Various special classes of Petri nets have been proposed to analyze manufacturing systems [109] . The existing special classes
of Petri nets in the literature do not exactly match the specific features of Petri nets that arise when modeling the locking behavior
of multithreaded programs. Therefore, Wang et al. propose a new class of Petri nets, called Gadara nets [121,135,171,173,174] that
explicitly model multithreaded programs with lock acquisition and release operations. With the class of Gadara nets formally
defined, we can efficiently analyze program deadlocks via formal models, and synthesize deadlock avoidance policies that can
in turn be instrumented in the underlying programs. By establishing a set of important properties of Gadara nets (e.g., liveness
and reversibility), the deadlock-freeness of the program can be analyzed via the program’s corresponding Gadara net model
by exploiting the structural properties of the net. This correspondence is crucial to the effectiveness and efficiency of control
synthesis of Gadara nets for the purpose of deadlock avoidance in the programs.
The work [171] is the first paper which addresses Gadara nets. Wang et al. apply the following permissiveness-preserving
heuristics for offline control synthesis algorithm. First, a siphon containing fewer than two mutex places is controlled. This is a
well-known result in [47] . Second, minimal siphons are controlled only; the minimal siphon induced by a subset of mutexes is
unique. The first recipe is well-known. The uniqueness of the siphon stems from the fact that the Petri net model of each function
itself (without any mutex place) is a state machine.
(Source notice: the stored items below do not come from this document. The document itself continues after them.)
Lemma XorA256CTR_involutive_witness :
  length sample.secret = 32%nat /\ length sample.iv = 16%nat
  /\ exists c,
       XorA256CTR sample.NewCipher (str "attachment") sample.secret
         sample.iv = Ok c
       /\ length c = length (str "attachment")
       /\ XorA256CTR sample.NewCipher c sample.secret sample.iv
          = Ok (str "attachment").
Proof.
  split; [reflexivity|]. split; [reflexivity|].
  apply (XorA256CTR_involutive sample.NewCipher sample_aes_256
           (str "attachment") sample.secret sample.iv); reflexivity.
Defined.

Lemma DeriveKeysSHA256_is_HKDF_witness :
  hash.Size sample.sha256 = 32%nat
  /\ let okm :=
       rfc5869.HKDF sample.sha256 (zeros 32) sample.secret
         (str "m.megolm_backup.v1") 64 in
     exists aesKey hmacKey,
       DeriveKeysSHA256 sample.sha256 sample.secret (str "m.megolm_backup.v1")
       = Ok (aesKey, hmacKey)
       /\ aesKey = firstn 32 okm
       /\ hmacKey = firstn 32 (skipn 32 okm)
       /\ length aesKey = 32%nat
       /\ length hmacKey = 32%nat
       /\ forall key' name',
            key' = sample.secret -> name' = str "m.megolm_backup.v1" ->
            DeriveKeysSHA256 sample.sha256 key' name'
            = Ok (aesKey, hmacKey).
Proof.
  split; [reflexivity|].
  apply (DeriveKeysSHA256_is_HKDF sample.sha256 eq_refl sample.secret
           (str "m.megolm_backup.v1")).
Defined.



End Instances.

(* ================================================================== *)
(** * Part III: further properties of the package *)
(* ================================================================== *)

(** ** Base58 texts *)

Section Base58Texts.
Import base58.

Lemma find_index_absent (c : byte) (l : list byte) (i : N) :
  ~ In c l -> find_index c l i = 255.
Proof.
  revert i. induction l as [|a l IH]; intros i H; simpl; [reflexivity|].
  destruct (Byte.eqb a c) eqn:E.
  - apply Byte.byte_dec_bl in E. subst a. elim H. now left.
  - apply IH. intros Hin. apply H. now right.
Qed.

Lemma find_index_cases (c : byte) (l : list byte) (i : N) :
  find_index c l i = 255 \/ In c l.
Proof.
  revert i. induction l as [|a l IH]; intros i; simpl; [now left|].
  destruct (Byte.eqb a c) eqn:E.
  - apply Byte.byte_dec_bl in E. right. now left.
  - destruct (IH (i + 1)) as [H|H]; [now left|right; now right].
Qed.

(** A character of the alphabet is the character of its own digit. *)
Lemma b58_alphabet (c : byte) :
  In c alphabet -> b58 c < 58 /\ chr (b58 c) = c.
Proof.
  intros H. cbv [alphabet str list_byte_of_string] in H. simpl in H.
  repeat (destruct H as [<-|H]; [split; [reflexivity|reflexivity]|]).
  contradiction.
Qed.

Lemma decode_loop_alphabet (l : list byte) (a j : N) :
  Forall (fun c => In c alphabet) l ->
  decode_loop l a j = Some (a + j * from_digits 58 (map b58 l)).
Proof.
  intros H. revert a j. induction H as [|c l Hc Hl IH]; intros a j.
  - simpl. f_equal. lia.
  - cbn [decode_loop map from_digits].
    destruct (b58_alphabet Hc) as [Hlt _].
    destruct (N.eqb_spec (b58 c) 255); [lia|].
    rewrite IH. f_equal. lia.
Qed.

Lemma decode_loop_Some (l : list byte) (a j x : N) :
  decode_loop l a j = Some x -> Forall (fun c => In c alphabet) l.
Proof.
  revert a j. induction l as [|c l IH]; intros a j H; [constructor|].
  cbn [decode_loop] in H.
  destruct (N.eqb_spec (b58 c) 255) as [E|E]; [discriminate H|].
  constructor; [|now apply IH in H].
  destruct (find_index_cases c alphabet 0) as [F|F]; [contradiction|exact F].
Qed.

Lemma decode_loop_None (l : list byte) (a j : N) (c : byte) :
  In c l -> ~ In c alphabet -> decode_loop l a j = None.
Proof.
  revert a j. induction l as [|d l IH]; intros a j Hin Hc; [contradiction|].
  cbn [decode_loop]. destruct (N.eqb_spec (b58 d) 255); [reflexivity|].
  destruct Hin as [->|Hin]; [|now apply IH].
  elim n. now apply find_index_absent.
Qed.

Lemma SetBytes_zeros (k : nat) (l : list byte) :
  big.SetBytes (zeros k ++ l) = big.SetBytes l.
Proof.
  rewrite !SetBytes_from_digits, map_app, rev_app_distr.
  unfold zeros. rewrite map_repeat, rev_repeat.
  change (Byte.to_N x00) with 0. apply from_digits_app_zeros; lia.
Qed.

Lemma SetBytes_Bytes (x : N) : big.SetBytes (big.Bytes x) = x.
Proof.
  unfold big.Bytes. rewrite SetBytes_from_digits, <- map_rev, rev_involutive.
  rewrite map_map.
  rewrite (map_ext_in _ (fun d => d)).
  - rewrite map_id. apply digits_value; [lia|apply size_nat_bound].
  - intros d Hd. rewrite to_N_byte_of_N. apply N.mod_small.
    pose proof (digits_lt (radix := 256) ltac:(lia) (N.size_nat x) x) as F.
    rewrite Forall_forall in F. now apply F.
Qed.

Lemma Bytes_no_leading_zero (x : N) : hd_error (big.Bytes x) <> Some x00.
Proof.
  unfold big.Bytes.
  pose proof (digits_normal (radix := 256) ltac:(lia) (N.size_nat x)
                (size_nat_bound x)) as Hn.
  pose proof (digits_lt (radix := 256) ltac:(lia) (N.size_nat x) x) as Hl.
  destruct (big.digits 256 (N.size_nat x) x) as [|d ds] using rev_ind;
    [discriminate|].
  rewrite map_app, rev_app_distr. simpl. intros [= E].
  unfold normal in Hn. rewrite last_last in Hn. apply Hn.
  apply Forall_app in Hl. destruct Hl as [_ Hl]. inversion Hl; subst.
  rewrite <- (N.mod_small d 256), <- to_N_byte_of_N, E by assumption.
  reflexivity.
Qed.

Lemma Decode_shape (s : gostring) :
  Forall (fun c => In c alphabet) s ->
  Decode s = zeros (count_leading alphabetIdx0 s)
             ++ big.Bytes (from_digits 58 (map b58 (rev s))).
Proof.
  intros H. unfold Decode.
  rewrite decode_loop_alphabet by now apply Forall_rev.
  rewrite N.add_0_l, N.mul_1_l.
  set (z := count_leading alphabetIdx0 s). set (t := big.Bytes _).
  unfold zeros. rewrite repeat_app.
  rewrite firstn_app, skipn_app, repeat_length, Nat.sub_diag.
  rewrite firstn_all2, skipn_all2 by (rewrite repeat_length; lia).
  rewrite firstn_O, skipn_O, app_nil_r. simpl app.
  now rewrite copy_same_length by apply repeat_length.
Qed.

(** Encoding a decoding gives the text back: on texts over the alphabet
    the two functions are inverse to each other. *)
Lemma Encode_Decode (s : gostring) :
  Forall (fun c => In c alphabet) s -> Encode (Decode s) = s.
Proof.
  intros H. rewrite Decode_shape by exact H.
  set (z := count_leading alphabetIdx0 s).
  set (s' := skipn z s).
  assert (Hs : s = repeat alphabetIdx0 z ++ s') by apply leading_split.
  assert (Hd : hd_error s' <> Some alphabetIdx0) by apply leading_rest.
  clearbody s' z. subst s.
  assert (Hs' : Forall (fun c => In c alphabet) s')
    by now apply Forall_app in H.
  set (ds := map b58 (rev s')).
  assert (Hx : from_digits 58 (map b58 (rev (repeat alphabetIdx0 z ++ s')))
               = from_digits 58 ds).
  { rewrite rev_app_distr, map_app, rev_repeat, map_repeat.
    change (b58 alphabetIdx0) with 0. apply from_digits_app_zeros; lia. }
  rewrite Hx. set (x := from_digits 58 ds).
  rewrite Encode_shape.
  assert (Hz : count_leading x00 (zeros z ++ big.Bytes x) = z)
    by (apply count_leading_app, Bytes_no_leading_zero).
  rewrite Hz. unfold digits58. rewrite SetBytes_zeros, SetBytes_Bytes.
  assert (Hds : big.digits 58 (N.size_nat x) x = ds).
  { apply digits_from_digits; [lia| | |apply size_nat_bound].
    - apply Forall_map, Forall_rev.
      eapply Forall_impl; [|exact Hs']. intros c Hc.
      now destruct (b58_alphabet Hc).
    - unfold normal, ds. rewrite map_rev, last_rev_hd.
      destruct s' as [|c s'']; [discriminate|]. simpl.
      inversion Hs' as [|? ? Hc _]; subst.
      destruct (b58_alphabet Hc) as [_ Hchr].
      intros E. apply Hd. simpl. f_equal.
      rewrite <- Hchr, E. reflexivity. }
  rewrite Hds. unfold ds. rewrite map_map, <- map_rev.
  rewrite (map_ext_in _ (fun c => c)).
  - now rewrite map_id, rev_involutive.
  - intros c Hc. rewrite rev_involutive in Hc.
    rewrite Forall_forall in Hs'.
    now destruct (b58_alphabet (Hs' c Hc)).
Qed.

End Base58Texts.

(** ** Accepted recovery keys *)

Section AcceptedTexts.

Lemma valid_payload_framed (p : list byte) :
  valid_payload p = true -> p = framed (firstn 32 (skipn 2 p)).
Proof.
  intros V. apply valid_payload_iff in V. destruct V as (L & P & B0 & B1).
  explode p L. cbn [nth firstn skipn] in *. subst.
  reflexivity.
Qed.

Lemma payload_of_alphabet (text : gostring) :
  payload_of text <> [] ->
  Forall (fun c => In c base58.alphabet)
    (strings.ReplaceAll text " "%byte []).
Proof.
  unfold payload_of, base58.Decode. intros H.
  destruct (base58.decode_loop _ 0 1) eqn:E; [|congruence].
  apply decode_loop_Some in E. apply Forall_rev in E.
  now rewrite rev_involutive in E.
Qed.

Lemma DecodeBase58RecoveryKey_Some (text : gostring) (s : list byte) :
  DecodeBase58RecoveryKey text = Ok (Some s) ->
  valid_payload (payload_of text) = true
  /\ s = firstn 32 (skipn 2 (payload_of text)).
Proof.
  rewrite DecodeBase58RecoveryKey_eq.
  destruct (valid_payload (payload_of text)); [|discriminate].
  intros [= <-]. now split.
Qed.

(** X1.  The accepted texts are the encoder's outputs up to spacing: a
    text decodes to the secret [s] exactly when [s] has 32 bytes and the
    text without its spaces is the recovery key of [s] without its
    spaces. *)
Theorem DecodeBase58RecoveryKey_accepts_iff (text : gostring)
  (s : list byte) :
  DecodeBase58RecoveryKey text = Ok (Some s)
  <-> length s = 32%nat
      /\ exists key,
           EncodeBase58RecoveryKey s = Ok key
           /\ strings.ReplaceAll text " "%byte []
              = strings.ReplaceAll key " "%byte [].
Proof.
  split.
  - intros H. apply DecodeBase58RecoveryKey_Some in H.
    destruct H as [V Hs].
    pose proof (valid_payload_framed _ V) as F. rewrite <- Hs in F.
    assert (L : length s = 32%nat).
    { apply valid_payload_iff in V. destruct V as [L _].
      rewrite Hs, length_firstn, length_skipn. lia. }
    split; [exact L|]. eexists. split.
    + rewrite EncodeBase58RecoveryKey_eq.
      now rewrite copy_same_length by (rewrite L; reflexivity).
    + rewrite strip_spacing_loop by apply Encode_no_space. simpl app.
      rewrite <- F. unfold payload_of. symmetry. apply Encode_Decode.
      apply payload_of_alphabet. rewrite F. discriminate.
  - intros (L & key & E & S).
    rewrite EncodeBase58RecoveryKey_eq in E.
    rewrite copy_same_length in E by (rewrite L; reflexivity).
    injection E as <-.
    rewrite strip_spacing_loop in S by apply Encode_no_space.
    simpl app in S.
    rewrite DecodeBase58RecoveryKey_eq. unfold payload_of.
    rewrite S, Decode_Encode.
    destruct (framed_layout _ L) as (_ & _ & _ & Hs & _ & V).
    now rewrite V, Hs.
Qed.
Third, siphons among circular waiting mutexes are calculated only. A siphon
induced by a subset of mutexes without circular waiting is a controlled siphon. Wang et al. first traverse through the net to find
lock dependencies. For every subset of locks with a cycle, the minimal siphon is calculated. Fourth, among equivalent siphons,
214 G.Y. Liu, K. Barkaoui / Information Sciences 363 (2016) 198–220
control only one. Among a set of equivalent siphons [95] , controlling the one with minimum number of initial tokens, called the
token poor siphon [42,106] , guarantees that the others are never empty. Fifth, control places with redundant logic checking are
removed. For simplicity, the authors compare the control logic between newly-generated control places and existing ones. If the
control logic of one control place is more permissive than that of another, i.e., its token is always available when requested, it is
removed.
The work in [172] formally defines Gadara nets. The contributions of this paper include: (i) formal definition of Gadara nets
and of controlled Gadara nets; (ii) behavioral analysis of Gadara nets for liveness and reversibility using siphons; and (iii) identi-
fication of a convexity-type property for the set of live markings.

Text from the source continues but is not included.